**Your goal:** Filter the listing below, copying every line in which the word "NpmRun" appears.
= Beginning of Section =
Lemma short_series_are_omitted_witness :
  exists c,
    plot_file short_series_file = Ok (Some c)
    /\ map ys (lines c)
       = map (map float_of_int) [[5; 6]; [1; 2]; [3; 4]]%Z
    /\ exists text cd avg sorted_cd,
         content short_series_file = Some text
         /\ parse_table text = Ok (cd, avg)
         /\ Permutation cd sorted_cd
         /\ StronglySorted (fun a b => label_le (fst a) (fst b)) sorted_cd
         /\ lines c
            = map (fun e => series_line (point_count cd avg) (snd e))
                  (filter (fun e => point_count cd avg <=? length (snd e))
                          sorted_cd)
              ++ avg_plot avg (point_count cd avg).
Proof.
  eexists. split; [vm_compute; reflexivity|].
  split; [vm_compute; reflexivity|].
  apply short_series_are_omitted. vm_compute. reflexivity.
Defined.

End ChartFacts.

(** ** Splitting a line into tokens *)

Section SplitFacts.

Lemma split_space (c : ascii) (t : str) :
  is_space c = true -> split (c :: t) = split t.
Proof. intro H. simpl. now rewrite H. Qed.

Lemma split_spaces (ws : str) :
  Forall (fun c => is_space c = true) ws -> split ws = [].
Proof.
  induction 1 as [|c t Hc H IH]; [reflexivity|]. now rewrite split_space.
Qed.

(** A word followed by white space, or by nothing, is the first token. *)
Lemma split_word (w rest : str) :
  w <> [] -> Forall (fun c => is_space c = false) w ->
  match rest with c :: _ => is_space c = true | [] => True end ->
  split (w ++ rest) = w :: split rest.
Proof.
  intros N F R. induction F as [|c w Hc F IH]; [congruence|].
  destruct w as [|c' w].
  - cbn [app]. cbn [split]. rewrite Hc.
    destruct rest as [|d rest]; [reflexivity|]. now rewrite R.
  - change ((c :: c' :: w) ++ rest) with (c :: ((c' :: w) ++ rest)).
    cbn [split]. rewrite Hc.
    change ((c' :: w) ++ rest) with (c' :: (w ++ rest)) at 1.
    cbv iota. inversion F as [|? ? Hc' F']; subst. rewrite Hc'.
    rewrite IH by discriminate. reflexivity.
Qed.

Lemma split_lstrip (s : str) : split (lstrip s) = split s.
Proof.
  induction s as [|c t IH]; [reflexivity|]. simpl lstrip.
  destruct (is_space c) eqn:E; [|reflexivity].
  now rewrite split_space.
Qed.

Lemma lstrip_decompose (s : str) :
  exists ws, s = ws ++ lstrip s /\ Forall (fun c => is_space c = true) ws.
Proof.
  induction s as [|c t [ws [E F]]].
  - exists []. split; [reflexivity | constructor].
  - simpl. destruct (is_space c) eqn:S.
    + exists (c :: ws). split; [simpl; now rewrite <- E | now constructor].
    + exists []. split; [reflexivity | constructor].
Qed.

Lemma rstrip_decompose (s : str) :
  exists ws, s = rstrip s ++ ws /\ Forall (fun c => is_space c = true) ws.
Proof.
  unfold rstrip. destruct (lstrip_decompose (rev s)) as [ws [E F]].
  exists (rev ws). split.
  - rewrite <- rev_app_distr, <- E. symmetry. apply rev_involutive.
  - now apply Forall_rev_iff.
Qed.

Lemma split_trailing_spaces (s ws : str) :
  Forall (fun c => is_space c = true) ws -> split (s ++ ws) = split s.
Proof.
  intro F. induction s as [|c t IH]; [now apply split_spaces|].
  change ((c :: t) ++ ws) with (c :: (t ++ ws)). cbn [split].
  destruct (is_space c); [exact IH|].
  destruct t as [|d t].
  - cbn [app]. destruct ws as [|w ws]; [reflexivity|].
    inversion F as [|? ? Hw F']; subst. rewrite Hw.
    now rewrite split_spaces.
  - change ((d :: t) ++ ws) with (d :: (t ++ ws)) at 1. cbv iota.
    destruct (is_space d); now rewrite IH.
Qed.

Lemma split_rstrip (s : str) : split (rstrip s) = split s.
Proof.
  destruct (rstrip_decompose s) as [ws [E F]].
  rewrite E at 2. symmetry. now apply split_trailing_spaces.
Qed.

(** [line.strip().split()] is [line.split()]. *)
Lemma split_strip (s : str) : split (strip s) = split s.
Proof. unfold strip. now rewrite split_rstrip, split_lstrip. Qed.

(** The tokens of a line written as a label and values after spaces. *)
Lemma split_tokens (tokens : list str) (tail : str) :
  Forall (fun t => t <> [] /\ Forall (fun c => is_space c = false) t) tokens ->
  Forall (fun c => is_space c = true) tail ->
  split (concat (map (fun t => SP :: t) tokens) ++ tail) = tokens.
Proof.
  intros F T. induction F as [|t tokens [N Ht] F IH].
  - now apply split_spaces.
  - cbn [map concat]. rewrite <- app_assoc.
    change ((SP :: t) ++ concat (map (fun t0 => SP :: t0) tokens) ++ tail)
      with (SP :: (t ++ concat (map (fun t0 => SP :: t0) tokens) ++ tail)).
    rewrite split_space by reflexivity.
    rewrite split_word; [now rewrite IH | exact N | exact Ht |].
    destruct tokens as [|t' tokens]; [|reflexivity].
    cbn [map concat app]. destruct tail as [|c tail]; [exact I|].
    now inversion T.
Qed.

End SplitFacts.

(** ** Writing and reading numbers *)

Section NumberFacts.

Lemma cut_at_none (sep : ascii) (s : str) :
  ~ In sep s -> cut_at sep s = None.
Proof.
  induction s as [|c t IH]; intro H; simpl; [reflexivity|].
  destruct (chr_eqb c sep) eqn:E.
  - apply chr_eqb_eq in E. exfalso. apply H. now left.
  - rewrite IH; [reflexivity|]. intro; apply H; now right.
Qed.

Lemma cut_at_first (sep : ascii) (a b : str) :
  ~ In sep a -> cut_at sep (a ++ sep :: b) = Some (a, b).
Proof.
  induction a as [|c t IH]; intro H; simpl.
  - now rewrite chr_eqb_refl.
  - destruct (chr_eqb c sep) eqn:E.
    + apply chr_eqb_eq in E. exfalso. apply H. now left.
    + rewrite IH; [reflexivity|]. intro; apply H; now right.
Qed.

Lemma digits_are_digits (d : Decimal.uint) :
  Forall (fun c => is_digit c = true) (chars_of_uint d).
Proof. induction d; constructor; auto. Qed.

Lemma digits_without (c : ascii) (d : Decimal.uint) :
  is_digit c = false -> ~ In c (chars_of_uint d).
Proof.
  intros H C. pose proof (digits_are_digits d) as F.
  rewrite Forall_forall in F. specialize (F c C). congruence.
Qed.

Lemma format_int_nonneg (z : Z) :
  (0 <= z)%Z ->
  exists d, d <> Decimal.Nil /\ format_int z = chars_of_uint d
            /\ Z.of_uint d = z.
Proof.
  intro H. unfold format_int. destruct z as [|p|p]; [| |lia].
  - exists (Decimal.D0 Decimal.Nil). repeat split. discriminate.
  - exists (Pos.to_uint p). split; [|split; [reflexivity|]].
    + apply DecimalPos.Unsigned.to_uint_nonnil.
    + exact (DecimalZ.of_to (Z.pos p)).
Qed.
(** * The NPM build actions of aws_lambda_builders.workflows.nodejs_npm

    A shallow embedding of [actions.py]: the three actions
    [NodejsNpmPackAction], [NodejsNpmInstallAction] and
    [NodejsNpmScriptAction], each with its [execute] method, over an
    explicit model of Python exceptions, of the duck-typed collaborators
    ([osutils], [subprocess_npm]) and of the values [json.loads] returns. *)

From Stdlib Require Import ZArith Ascii String Floats.SpecFloat.
From stdpp Require Import base decidable option list gmap strings.

Set Warnings "-register-all".

Open Scope string_scope.
Open Scope list_scope.

(** ** Exceptions *)

(** Modelled from the spec: the classes [ActionFailedError]
    (aws_lambda_builders.actions) and [NpmExecutionError] (.npm) are imported
    by actions.py and declared outside it; the spec calls them the uniform
    pipeline failure and the typed execution error, each carrying a message.
    The other classes are the Python built-ins (and [tarfile]'s) that the
    code paths of actions.py can meet. *)
Inductive exn_class : Type :=
  | Exception
  | NpmExecutionError
  | ActionFailedError
  | ValueError
  | JSONDecodeError
  | AttributeError
  | TypeError
  | KeyError
  | OSError
  | TarError
  | ReadError.

#[global] Instance exn_class_eq_dec : EqDecision exn_class.
Proof. solve_decision. Defined.

(** The classes an instance of [c] belongs to, most specific first:
    [json.JSONDecodeError] derives from [ValueError], [tarfile.ReadError]
    from [tarfile.TarError], everything else directly from [Exception]. *)
Definition mro (c : exn_class) : list exn_class :=
  match c with
  | Exception => [Exception]
  | JSONDecodeError => [JSONDecodeError; ValueError; Exception]
  | ReadError => [ReadError; TarError; Exception]
  | _ => [c; Exception]
  end.

Definition issubclass (c d : exn_class) : bool := bool_decide (d ∈ mro c).

(** A raised exception: its class and [str(ex)]. *)
Record exn : Type := Exn { cls : exn_class; str : string }.

#[global] Instance exn_eq_dec : EqDecision exn.
Proof. solve_decision. Defined.

Definition isinstance (e : exn) (c : exn_class) : bool := issubclass (cls e) c.

(** What a call gives back: it raises ([inl]) or returns ([inr]). *)
Definition outcome (A : Type) : Type := exn + A.

(** ** Values returned by [json.loads] *)

Inductive json : Type :=
  | JNone
  | JBool (b : bool)
  | JInt (n : Z)
  | JFloat (f : spec_float)
  | JStr (s : string)
  | JList (l : list json)
  | JDict (d : gmap string json).

(** [type(v).__name__] *)
Definition type_name (v : json) : string :=
  match v with
  | JNone => "NoneType"
  | JBool _ => "bool"
  | JInt _ => "int"
  | JFloat _ => "float"
  | JStr _ => "str"
  | JList _ => "list"
  | JDict _ => "dict"
  end.

Definition no_attribute (v : json) (attr : string) : exn :=
  Exn AttributeError
      ("'" +:+ type_name v +:+ "' object has no attribute '" +:+ attr +:+ "'").

(** [v.keys()]: only a dict has the method. *)
Definition keys (v : json) : outcome (gset string) :=
  match v with
  | JDict d => inr (dom d)
  | _ => inl (no_attribute v "keys")
  end.

(** [v[k]] for a string [k]. *)
Definition getitem (v : json) (k : string) : outcome json :=
  match v with
  | JDict d =>
      match d !! k with
      | Some x => inr x
      | None => inl (Exn KeyError ("'" +:+ k +:+ "'"))
      end
  | JList _ => inl (Exn TypeError "list indices must be integers or slices, not str")
  | JStr _ => inl (Exn TypeError "string indices must be integers")
  | _ => inl (Exn TypeError ("'" +:+ type_name v +:+ "' object is not subscriptable"))
  end.

(** ** Calls to the collaborators *)

(** The calls [execute] makes on [self.osutils] and [self.subprocess_npm],
    with their arguments.  [LOG.debug] is not recorded: it formats strings
    and does not raise. *)
Inductive call : Type :=
  | Dirname (path : string)
  | Abspath (path : string)
  | Joinpath (a b : string)
  | GetTextContents (path : string)
  | ExtractTarfile (tarfile_path unpacked_path : string)
  | NpmRun (args : list string) (cwd : string).

#[global] Instance call_eq_dec : EqDecision call.
Proof. solve_decision. Defined.

Definition is_npm_run (c : call) : bool :=
  match c with NpmRun _ _ => true | _ => false end.

(** The executor invocations of a trace, in order. *)
Definition npm_runs (t : list call) : list call := filter (λ c, is_npm_run c = true) t.

Section Effects.
(** The state the collaborators act on: the file system and the processes,
    left abstract. *)
Context {W : Type}.

(** A computation: from a world to the world it leaves, the calls it made,
    and whether it raised. *)
Definition M (A : Type) : Type := W → W * list call * outcome A.

Definition ret {A} (a : A) : M A := λ w, (w, [], inr a).

Definition raise {A} (e : exn) : M A := λ w, (w, [], inl e).

Definition bind {A B} (m : M A) (k : A → M B) : M B := λ w,
  match m w with
  | (w1, t1, inl e) => (w1, t1, inl e)
  | (w1, t1, inr a) => let '(w2, t2, r) := k a w1 in (w2, t1 ++ t2, r)
  end.

(** A pure expression that may raise. *)
Definition lift {A} (r : outcome A) : M A := λ w, (w, [], r).

(** A collaborator method [f], recorded in the trace as the call [c]. *)
Definition perform {A} (c : call) (f : W → W * outcome A) : M A := λ w,
  let '(w1, r) := f w in (w1, [c], r).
= End of Section =
**Written response:**
  | NpmRun (args : list string) (cwd : string).
  match c with NpmRun _ _ => true | _ => false end.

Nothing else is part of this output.